D-Days

This morning on my walk, an old guy (my age) asked his walking companion, another old guy, about the flag at half-staff outside the building.  His friend wasn’t sure.  I was passing them by and chimed in “D-Day”.  Ohhhhh.

Not that I’m a wise man.  I asked the guy at the desk when I had checked in the exact same question, so I had a few minutes head start on the others.

Such is how fleeting history memories are, especially in these days of instant access to information, whether true or not seems to make little difference.

Anyone who knows me knows that I take such things seriously…and I was 5 when WWII ended.  I lived part of it.

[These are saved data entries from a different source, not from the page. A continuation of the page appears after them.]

(* ===== verification/Runner.v ===== *)
(** * The reactor's loop, its lifecycle and offloading

    [src/ruby/fiber_runner.rb]: the loop that drains the bridge and runs one fiber per
    request, as a step relation.  The async gem runs a fiber of the loop at once, until
    it waits; a fiber that is ready may go on whenever the loop itself waits, starts
    another or stops one, so the relation lets fibers move between any two steps of the
    loop.  Then the parts of [src/ruby/lifecycle.rb] and [src/ruby/offload.rb] that
    decide something. *)

From S2P Require Import Prelude RustStr Types Budget Stream Upstream Wake Request World Client Ruby Chunks Rack Fibers Fiber.
From Stdlib Require Import Strings.Ascii Strings.String.

Local Open Scope N_scope.

(** ** The admin pages ([Ruvoy::Admin]) *)

Inductive Route := Overview | Gc | FibersPage | ConfigPage.

Definition ROUTES (path : string) : option Route :=
  if bool_decide (path = "/ruvoy")%string then Some Overview
  else if bool_decide (path = "/ruvoy/gc")%string then Some Gc
  else if bool_decide (path = "/ruvoy/fibers")%string then Some FibersPage
  else if bool_decide (path = "/ruvoy/config")%string then Some ConfigPage
  else None.

(** [path.split("?", 2)]: of an empty string nothing is left. *)
Definition split_query (path : string) : option (string * option string) :=
  if bool_decide (path = ""%string) then None
  else match split_once "?"%char path with
       | Some (a, b) => Some (a, Some b)
       | None => Some (path, None)
       end.

(** [chomp("/")] *)
Definition chomp_slash (s : string) : string :=
  let n := (String.length s - 1)%nat in
  if bool_decide (String.substring n 1 s = "/"%string) then String.substring 0 n s else s.

Definition newline : string := String (Ascii.ascii_of_N 10) "".

(** What a page answers: [pages] is what the VM makes of it, as JSON, or raises. *)
Definition admin_page (pages : Route -> string -> result string Exn) (path : string) : result (N * string) Exn :=
  match split_query path with
  | None => Err (Standard "NoMethodError" "undefined method 'chomp' for nil")
  | Some (path, query) =>
      match ROUTES (chomp_slash path) with
      | None => Ok (404, "no such ruvoy endpoint" ++ newline)%string
      | Some route =>
          match pages route (default ""%string query) with
          | Ok json => Ok (200, json ++ newline)%string
          | Err e => Err e
          end
      end
  end.

(** The text of ["#{error.class}: #{error.message}"]. *)
Definition exn_text (e : Exn) : string :=
  match e with
  | Standard c m => (c ++ ": " ++ m)%string
  | FromRust e => magnus_text e
  | Stop => "Async::Stop"
  end.

Definition admin_answer (pages : Route -> string -> result string Exn) (path : string) : option (N * string) :=
  match admin_page pages path with
  | Ok answer => Some answer
  | Err e => if is_standard e then Some (500, exn_text e ++ newline)%string else None
  end.

(** [Admin.handle(envelope)] *)
Definition admin_handle (listening : N -> bool) (pages : Route -> string -> result string Exn) (e : N)
    : St Reactor unit := fun rx =>
  match admin_envelopes (bridge rx) !! e with
  | None => (tt, rx)
  | Some env =>
      match admin_answer pages (admin_path (env_request env)) with
      | Some (status, body) => admin_reply_ listening e status body rx
      | None => (tt, rx)
      end
  end.

(** ** Lifecycle hooks

    A hook is what its block ends with: nothing, or what it raises.  Each returns how
    many were called and what came out. *)

(** [Lifecycle.drain]: a hook that fails is reported and the next one runs. *)
Fixpoint lifecycle_drain (hooks : list (option Exn)) : nat * option Exn :=
  match hooks with
  | [] => (0%nat, None)
  | hook :: rest =>
      let go := let '(n, e) := lifecycle_drain rest in (S n, e) in
      match hook with
      | Some e => if is_standard e then go else (1%nat, Some e)
      | None => go
      end
  end.

(** [Lifecycle.run_before_ready]: the first that fails is what starting up fails with. *)
Fixpoint run_before_ready (hooks : list (option Exn)) : nat * option Exn :=
  match hooks with
  | [] => (0%nat, None)
  | Some e :: _ => (1%nat, Some e)
  | None :: rest => let '(n, e) := run_before_ready rest in (S n, e)
  end.

(** ** Offloading

    What a fiber that waits for a thread sees: interruptions, and the thread's end. *)

Inductive OffloadEvent :=
| Interruption (e : Exn)
| ThreadEnds.

(** [thread.join], retried when interrupted; what is left of the events. *)
Fixpoint join_retry (evs : list OffloadEvent) : option (list OffloadEvent) :=
  match evs with
  | [] => None
  | ThreadEnds :: rest => Some rest
  | Interruption _ :: rest => join_retry rest
  end.

(** [Offload#run], of work that ends with [work] on its thread. *)
Definition offload_run {A} (work : result A Exn) (evs : list OffloadEvent) : Outcome A * list OffloadEvent :=
  match evs with
  | [] => (Waiting, [])
  | ThreadEnds :: rest =>
      (match work with
       | Ok a => Done a
       | Err e => Raised e
       end, rest)
  | Interruption e :: rest =>
      match join_retry rest with
      | Some rest => (Raised e, rest)
      | None => (Waiting, [])
      end
  end.

(** ** The loop *)

(** A fiber of the loop, and what it is in the middle of: a request inside
    [bridge.execute], which has taken the call; an admin request; the drain hooks. *)
Inductive Work :=
| RequestWork (e : N) (call : FiberCall)
| AdminWork (e : N)
| DrainWork.

Inductive Job := RequestJob (e : N) | AdminJob (e : N) | DrainJob.

Definition job_of (w : Work) : Job :=
  match w with
  | RequestWork e _ => RequestJob e
  | AdminWork e => AdminJob e
  | DrainWork => DrainJob
  end.

(** Where the loop is: waiting for the bridge; starting the fibers of a batch; asking
    each running request whether its client is still there; stopping those that still
    run; waiting for the last of them; gone. *)
Inductive At :=
| AtWait
| AtSpawn (batch : Batch)
| AtSweep (visits : list N) (shutting : bool)
| AtStop (visits : list N)
| AtJoin
| AtEnd.

Inductive LoopEvent :=
| Handed (jobs : list Job)
| DrainRaised (e : MagnusError)
| Started (j : Job)
| Ended (j : Job)
| StopSent (e : N)
| Acked (sent : bool).

(** [running], a Hash, in the order of its keys; [tasks], the fibers that have not
    ended, by number. *)
Record Runner := {
  rn_reactor : Reactor;
  rn_running : list (N * N);
  rn_tasks : gmap N Work;
  rn_next : N;
  rn_at : At;
  rn_log : list LoopEvent;
}.

(** The loop before its first pass. *)
Definition runner_new (rx : Reactor) : Runner :=
  {| rn_reactor := rx; rn_running := []; rn_tasks := ∅; rn_next := 0; rn_at := AtWait; rn_log := [] |}.

Definition set_at (at_ : At) (s : Runner) : Runner :=
  {| rn_reactor := rn_reactor s; rn_running := rn_running s; rn_tasks := rn_tasks s; rn_next := rn_next s;
     rn_at := at_; rn_log := rn_log s |}.
Definition set_reactor (rx : Reactor) (s : Runner) : Runner :=
  {| rn_reactor := rx; rn_running := rn_running s; rn_tasks := rn_tasks s; rn_next := rn_next s;
     rn_at := rn_at s; rn_log := rn_log s |}.
Definition add_log (l : list LoopEvent) (s : Runner) : Runner :=
  {| rn_reactor := rn_reactor s; rn_running := rn_running s; rn_tasks := rn_tasks s; rn_next := rn_next s;
     rn_at := rn_at s; rn_log := rn_log s ++ l |}.
Definition set_tasks (tasks : gmap N Work) (running : list (N * N)) (s : Runner) : Runner :=
  {| rn_reactor := rn_reactor s; rn_running := running; rn_tasks := tasks; rn_next := rn_next s;
     rn_at := rn_at s; rn_log := rn_log s |}.

(** [running.key?], [running[e] = task] and [running.delete(e)]. *)
Definition runs (e : N) (l : list (N * N)) : bool := bool_decide (e ∈ l.*1).
Definition running_set (e t : N) (l : list (N * N)) : list (N * N) :=
  if runs e l then map (fun '(e', t') => if e' =? e then (e', t) else (e', t')) l else l ++ [(e, t)].
Definition running_delete (e : N) (l : list (N * N)) : list (N * N) := List.filter (fun '(e', _) => negb (e' =? e)) l.

(** [parent.async], of a fiber that has begun [w]. *)
Definition spawn (w : Work) (s : Runner) : Runner :=
  {| rn_reactor := rn_reactor s; rn_running := rn_running s; rn_tasks := <[rn_next s := w]> (rn_tasks s);
     rn_next := rn_next s + 1; rn_at := rn_at s; rn_log := rn_log s ++ [Started (job_of w)] |}.

(** The fiber of a request registers itself and calls [execute], which takes the call
    out of the envelope, or raises when there is none left. *)
Definition spawn_request (e : N) (s : Runner) : Runner :=
  let '(call, b) := take_call e (bridge (rn_reactor s)) in
  let s := set_reactor {| bridge := b; shared := shared (rn_reactor s) |} s in
  let running := running_set e (rn_next s) (rn_running s) in
  match call with
  | Some call => spawn (RequestWork e call) (set_tasks (rn_tasks s) running s)
  | None => add_log [Started (RequestJob e); Ended (RequestJob e)] (set_tasks (rn_tasks s) (running_delete e running) s)
  end.

Definition task_stop (e : N) (s : Runner) : Runner := add_log [StopSent e] s.

Section runner.
Context `{RubyVM} (connected : bool) (listening : N -> bool).

Definition batch_jobs (b : Batch) : list Job :=
  map RequestJob (envelopes b) ++ map AdminJob (default [] (admin_batch b)) ++ (if draining b then [DrainJob] else []).

(** One fiber of the batch, and what is left of it. *)
Definition spawn_next (b : Batch) (s : Runner) : Runner :=
  match envelopes b with
  | e :: rest =>
      set_at (AtSpawn {| envelopes := rest; admin_batch := admin_batch b; draining := draining b;
                         shutting_down := shutting_down b |}) (spawn_request e s)
  | [] =>
      match default [] (admin_batch b) with
      | a :: rest =>
          set_at (AtSpawn {| envelopes := []; admin_batch := Some rest; draining := draining b;
                             shutting_down := shutting_down b |}) (spawn (AdminWork a) s)
      | [] =>
          if draining b
          then set_at (AtSpawn {| envelopes := []; admin_batch := None; draining := false;
                                  shutting_down := shutting_down b |}) (spawn DrainWork s)
          else set_at (AtSweep (rn_running s).*1 (shutting_down b)) s
      end
  end.

(** The next thing the loop does; where it can only wait, nothing.  A pass that raises
    ends the loop: the fibers it started run to their end, and then it is acknowledged. *)
Definition parent_step (s : Runner) : Runner :=
  match rn_at s with
  | AtWait =>
      match bridge_drain connected (rn_reactor s) with
      | (Ok batch, rx) => set_at (AtSpawn batch) (add_log [Handed (batch_jobs batch)] (set_reactor rx s))
      | (Err error, rx) => set_at AtJoin (add_log [DrainRaised error] (set_reactor rx s))
      end
  | AtSpawn batch => spawn_next batch s
  | AtSweep (e :: rest) shutting =>
      let s := set_at (AtSweep rest shutting) s in
      if runs e (rn_running s) && (envelope_cancelled e (rn_reactor s)).1 then task_stop e s else s
  | AtSweep [] shutting => set_at (if shutting then AtStop (rn_running s).*1 else AtWait) s
  | AtStop (e :: rest) =>
      let s := set_at (AtStop rest) s in
      if runs e (rn_running s) then task_stop e s else s
  | AtStop [] => set_at AtJoin s
  | AtJoin =>
      if bool_decide (rn_tasks s = ∅) then
        let '(sent, rx) := ack_shutdown listening (rn_reactor s) in
        set_at AtEnd (add_log [Acked sent] (set_reactor rx s))
      else s
  | AtEnd => s
  end.

End runner.

(** A request's fiber ends: [execute] gives the permit back, and the entry is deleted. *)
Definition request_ends (t e : N) (call : FiberCall) (s : Runner) : Runner :=
  add_log [Ended (RequestJob e)]
    (set_tasks (delete t (rn_tasks s)) (running_delete e (rn_running s))
       (set_reactor (in_shared (release (permit call)) (rn_reactor s)).2 s)).

Definition fiber_ends (t : N) (j : Job) (s : Runner) : Runner :=
  add_log [Ended j] (set_tasks (delete t (rn_tasks s)) (rn_running s) s).

(** What clients, workers and the application's own code do to the store meanwhile.  A
    cancelled queue stays so. *)
Definition cancels_kept (w w' : World) : Prop :=
  forall r, is_cancelled (get_queue w r) = true -> is_cancelled (get_queue w' r) = true.

Inductive outside : World -> World -> Prop :=
| outside_submit w request handle : outside w (submit request handle w).2
| outside_send w c : (forall call, c <> Call call) -> outside w (send_and_wake c w).2
| outside_other w w' :
    commands w' = commands w -> admission w' = admission w -> next_ref w <= next_ref w' -> cancels_kept w w' ->
    outside w w'.

Inductive runner_step `{RubyVM} : Runner -> Runner -> Prop :=
| step_parent s connected listening : runner_step s (parent_step connected listening s)
| step_request_ends s t e call :
    rn_tasks s !! t = Some (RequestWork e call) -> runner_step s (request_ends t e call s)
| step_admin_ends s t e listening pages :
    rn_tasks s !! t = Some (AdminWork e) ->
    runner_step s (fiber_ends t (AdminJob e) (set_reactor (admin_handle listening pages e (rn_reactor s)).2 s))
| step_drain_ends s t :
    rn_tasks s !! t = Some DrainWork -> runner_step s (fiber_ends t DrainJob s)
| step_outside s w :
    outside (shared (rn_reactor s)) w ->
    runner_step s (set_reactor {| bridge := bridge (rn_reactor s); shared := w |} s).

D-Day was 80 years ago.  Here is how the Eisenhower Presidential Library chronicles it.  The average age of the few who survive is probably about 100 years old.  At the 90th anniversary, possibly there will be one or two left .  There is likely a “last man’s club” already formed.  It’s a not uncommon tradition among survivors.  I include only a single link as the news will be full of information about D-Day at 80.  Here is the Statement issued by the White House.  Later,  [here], I’ll add President Biden’s remarks from Normandy.

There is another D-Day coming up:

Enroute to my walk today I was thinking that five months from today, Nov. 6, 2024, the nation will be waking up to the results of the 2024 election for thousands of positions nationwide, including President of the United States.

Nov. 5, 2024, is indeed a D-Day for the United States, for every one of us.

Most likely, given my age, there will be no dramatic changes in the last years of my own life.  If I think only of myself, maybe I can say “who cares gets elected?”

Of course, I don’t think that way.  We are at a dangerous juncture.

It is the generation of my kids and grandkids and their entire cohort everywhere who will be directly and possibly irrevocably impacted by how the elections everywhere turn out this November.  Most everybody who’ll be elected will be elected for a two or four year term, and it’s not possible to say at the end of election week, “whoops, I think I should have voted” – or made a more careful choice.

(I’ve seen this happen, by the way.  We had at least one “oh, what the hell?” election here – 1998 – where a dark horse won a squeaker over both Republican and Democrat candidates who were both viewed as mediocre by their partisans.  The winner turned out to do okay, but he could have as easily been a disaster.  But people in both parties decided they could throw away their votes for more known quantities to elect a more entertaining guy.)

D-Day is five months away.  Every single individual has a personal stake in what happens on Election Day.  Register, get informed, encourage others, vote.  In a democracy, it is our individual responsibility.  It is not somebody else’s problem.

Recommendations:

  1. Ruth Ben-Ghiat’s Lucid column on How Hitler Got to Power.
  2. Rachel Maddow’s Ultra Podcast begins season 2 on June 10.  Check it out.
  3. If you are wondering: here’s a July 24, 2019 comment in my own blog from someone on this list, who so far as I know is still on the list, commenting on then President Trump: “Well Common criminal [Trump] may be, but he is the best thing this country has seen since Reagan.”  This was five years before the recent 34 Guilty verdicts and numerous indictments in the wings.   We ignore the present at the risk of the future.

POSTNOTE 10 pm June 6: This evening I watched the History Channel reprise of D-Day, as seen through film and interviews of those involved in the actual invasion.  It was a powerful evening.  I was disappointed in myself for not being more aware of the significance of the day earlier in the morning.

My family of origin was pretty heavily involved in WWII, for the most part assigned to the Pacific front.  But I know of four German relatives I never met who were farmers and conscripts in the German Army, and would never talk about the war after it ended.  I really don’t know anyone, at least directly, involved in D-Day.  No difference: war is deadly wherever and for whatever by whomever:  Basically young people draw the short straw to fight to the death against other young people.

As the program ended I was replaying the lyrics of Waltzing Matilda, the Aussie anthem of the hopes, dreams and horrors of WWI.  Here is a version of the song, in memory of all who have served in any way in any war in any country.

And may there be peace on earth.

POSTNOTE 5 a.m. June 7: Excellent commentaries that weave D-Day and Election Day together, here; also. here.